When my stay at home work began due to the Coronavirus, I have to admit I was pretty jazzed. I quickly renovated (read moved stacks around) my office space to accommodate my computer and supplies (read bag of Hershey’s miniatures and a box of those yellow mechanical pencils), and went straight to work.
I dutifully downloaded Zoom, brushed up on Google Meet, and tackled task after mundane task. But a few days in, I realized I was missing something: my co-workers. I have seen all the funny memes about the husband, kids, and pets as co-workers, and I have plenty of those, too.
But I miss the people I interact with daily. In fairness, they may not be missing me with the same fervor.
I started thinking about how lucky I have been in the co-worker department, and for the most part, I have enjoyed being around all of them. I have loved their hearts and their good intentions, have been touched by their gifts and help, and laughed so hard with some of them, that I think they should have their own comedy shows.
But a few from my past jobs came to my mind that were very memorable, and maybe in not such a positive way.
I had a co-worker who made me feel very lazy every day, because she literally narrated her entire day as she went. We were in a cubicle type situation, where we could hear one another pretty well, and while I became adept at blocking out much of the surrounding conversation and noise, Amaryllis (name changed to protect the guilty) was pretty hard to block.

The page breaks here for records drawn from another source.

(* ===== verification/Kdebug.v ===== *)
(** * Kdebug: kern/kdebug.c

    The search of the STABS debugging tables: [stab_binsearch] and
    [debuginfo_eip].  A table in memory is the function that gives the entry
    at each index. *)

From S2P Require Import Prelude Machine CString Printfmt Hardware Console Kernel Pmap.

(** ** inc/stab.h *)

Definition N_FUN : Z := 0x24.
Definition N_SLINE : Z := 0x44.
Definition N_SO : Z := 0x64.
Definition N_SOL : Z := 0x84.
Definition N_PSYM : Z := 0xa0.

Record Stab := mkStab {
  n_strx : Z;
  n_type : Z;
  n_other : Z;
  n_desc : Z;
  n_value : Z;
}.

(** ** The binary search *)

Section BinarySearch.

Context (stabs : Z -> Stab).

(** [while (m >= l && stabs[m].n_type != type) m--]: the last index down
    from [m] that has the type, or [l-1]; [n] is at least [m-l+1]. *)
Fixpoint scan_back (n : nat) (l type m : Z) : Z :=
  match n with
  | O => m
  | S n' => if (l <=? m) && negb (n_type (stabs m) =? type) then scan_back n' l type (m - 1) else m
  end.

(** The local variables of the search loop. *)
Record search := mkSearch {
  sb_left : Z;      (* *region_left *)
  sb_right : Z;     (* *region_right *)
  sb_l : Z;
  sb_r : Z;
  sb_any : bool;    (* any_matches *)
  sb_addr : Z;
}.

(** One iteration of [while (l <= r)]. *)
Definition search_step (type : Z) (b : search) : search :=
  let true_m := (sb_l b + sb_r b) / 2 in
  let m := scan_back (Z.to_nat (true_m - sb_l b + 1)) (sb_l b) type true_m in
  if m <? sb_l b then
    mkSearch (sb_left b) (sb_right b) (true_m + 1) (sb_r b) (sb_any b) (sb_addr b)
  else if n_value (stabs m) <? sb_addr b then
    mkSearch m (sb_right b) (true_m + 1) (sb_r b) true (sb_addr b)
  else if sb_addr b <? n_value (stabs m) then
    mkSearch (sb_left b) (m - 1) (sb_l b) (m - 1) true (sb_addr b)
  else
    mkSearch m (sb_right b) m (sb_r b) true (u32 (sb_addr b + 1)).

Fixpoint search_loop (fuel : nat) (type : Z) (b : search) : option search :=
  if sb_l b <=? sb_r b then
    match fuel with O => None | S fuel' => search_loop fuel' type (search_step type b) end
  else Some b.

(** [for (l = *region_right; l > *region_left && ...; l--)]. *)
Fixpoint scan_right (n : nat) (left type l : Z) : Z :=
  match n with
  | O => l
  | S n' => if (left <? l) && negb (n_type (stabs l) =? type) then scan_right n' left type (l - 1) else l
  end.

(** The new values of [*region_left] and [*region_right]; [None] when
    [fuel] iterations are not enough. *)
Definition stab_binsearch (fuel : nat) (left right type addr : Z) : option (Z * Z) :=
  b ← search_loop fuel type (mkSearch left right left right false addr);
  if negb (sb_any b) then Some (sb_left b, sb_left b - 1)
  else Some (scan_right (Z.to_nat (sb_right b - sb_left b)) (sb_left b) type (sb_right b), sb_right b).

End BinarySearch.

(** ** debuginfo_eip *)

Section DebugInfo.

(** kern/kdebug.h *)
Record Eipdebuginfo := mkEipdebuginfo {
  eip_file : list Z;
  eip_line : Z;
  eip_fn_name : list Z;
  eip_fn_namelen : Z;
  eip_fn_addr : Z;
  eip_fn_narg : Z;
}.

(** A table: the entries and how many there are, the bytes of the string
    table. *)
Record stabtab := mkStabtab {
  st_stabs : Z -> Stab;
  st_count : Z;
  st_str : list Z;
}.

Definition unknown : list Z := chars "<unknown>" ++ [0].

Definition info0 (addr : Z) : Eipdebuginfo := mkEipdebuginfo unknown 0 unknown 9 addr 0.

(** Backwards to the stab that names the source file. *)
Fixpoint scan_file (n : nat) (stabs : Z -> Stab) (lfile lline : Z) : Z :=
  match n with
  | O => lline
  | S n' =>
      let st := stabs lline in
      if (lfile <=? lline) && negb (n_type st =? N_SOL) && (negb (n_type st =? N_SO) || (n_value st =? 0))
      then scan_file n' stabs lfile (lline - 1) else lline
  end.

(** The number of parameter stabs from [lline] on. *)
Fixpoint count_params (n : nat) (stabs : Z -> Stab) (rfun lline : Z) : Z :=
  match n with
  | O => 0
  | S n' =>
      if (lline <? rfun) && (n_type (stabs lline) =? N_PSYM)
      then 1 + count_params n' stabs rfun (lline + 1) else 0
  end.

(** The part of [debuginfo_eip] after the table was found; [None] is a read
    outside the string table or a search out of fuel. *)
Definition debuginfo_table (fuel : nat) (t : stabtab) (addr : Z) : option (Z * Eipdebuginfo) :=
  let stabs := st_stabs t in
  let strlen := Z.of_nat (length (st_str t)) in
  let str o := drop (Z.to_nat o) (st_str t) in
  if (strlen <=? 0) || negb (bool_decide (last (st_str t) = Some 0)) then Some (-1, info0 addr)
  else
    '(lfile, rfile) ← stab_binsearch stabs fuel 0 (st_count t - 1) N_SO addr;
    if lfile =? 0 then Some (-1, info0 addr)
    else
      '(lfun, rfun) ← stab_binsearch stabs fuel lfile rfile N_FUN addr;
      let found := lfun <=? rfun in
      let fn_name := if found && (n_strx (stabs lfun) <? strlen) then str (n_strx (stabs lfun)) else unknown in
      let fn_addr := if found then n_value (stabs lfun) else addr in
      let lline := if found then lfun else lfile in
      k ← strfind fn_name 58;
      let lline := scan_file (Z.to_nat (lline - lfile + 1)) stabs lfile lline in
      let file := if (lfile <=? lline) && (n_strx (stabs lline) <? strlen)
                  then str (n_strx (stabs lline)) else unknown in
      let narg := if lfun <? rfun then count_params (Z.to_nat (rfun - lfun)) stabs rfun (lfun + 1) else 0 in
      Some (0, mkEipdebuginfo file 0 fn_name k fn_addr narg).

(** [kern_tab] is the kernel's table (from the linker script), [user_tab]
    reads the table of the current environment from its memory. *)
Definition debuginfo_eip (fuel : nat) (kern_tab : stabtab) (user_tab : K (Z * Z * Z * Z * stabtab)) (addr : Z)
  : K (Z * Eipdebuginfo) :=
  let run t := match debuginfo_table fuel t addr with Some r => mret r | None => halt (SFault 0) end in
  if ULIM <=? addr then run kern_tab
  else
    s ← get;
    c ← deref (curenv s);
    r ← user_mem_check c USTABDATA 16 PTE_U;
    if r <? 0 then mret (-1, info0 addr)
    else
      '(stabs, stab_end, stabstr, stabstr_end, t) ← user_tab;
      r ← user_mem_check c stabs (u32 (Z.quot (stab_end - stabs) 12)) PTE_U;
      if r <? 0 then mret (-1, info0 addr)
      else
        r ← user_mem_check c stabstr (u32 (stabstr_end - stabstr)) PTE_U;
        if r <? 0 then mret (-1, info0 addr) else run t.

End DebugInfo.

Starting early in the morning, she narrated her trip to the staff kitchen to make her coffee.
“Let me get that cup out of here and rinse it. Well, that looks clean, now let me get this dry. I guess I will start with just a half cup since I have been making so many trips to the bathroom. Now let’s see. Where is that creamer? Right where I left it. Well, that’s good. Okay, got that cup of coffee going, let me get back to my desk and get started on sorting those files.”
Back at her desk, she sorted through the files, and her line of thinking was clear, as she told us all about it.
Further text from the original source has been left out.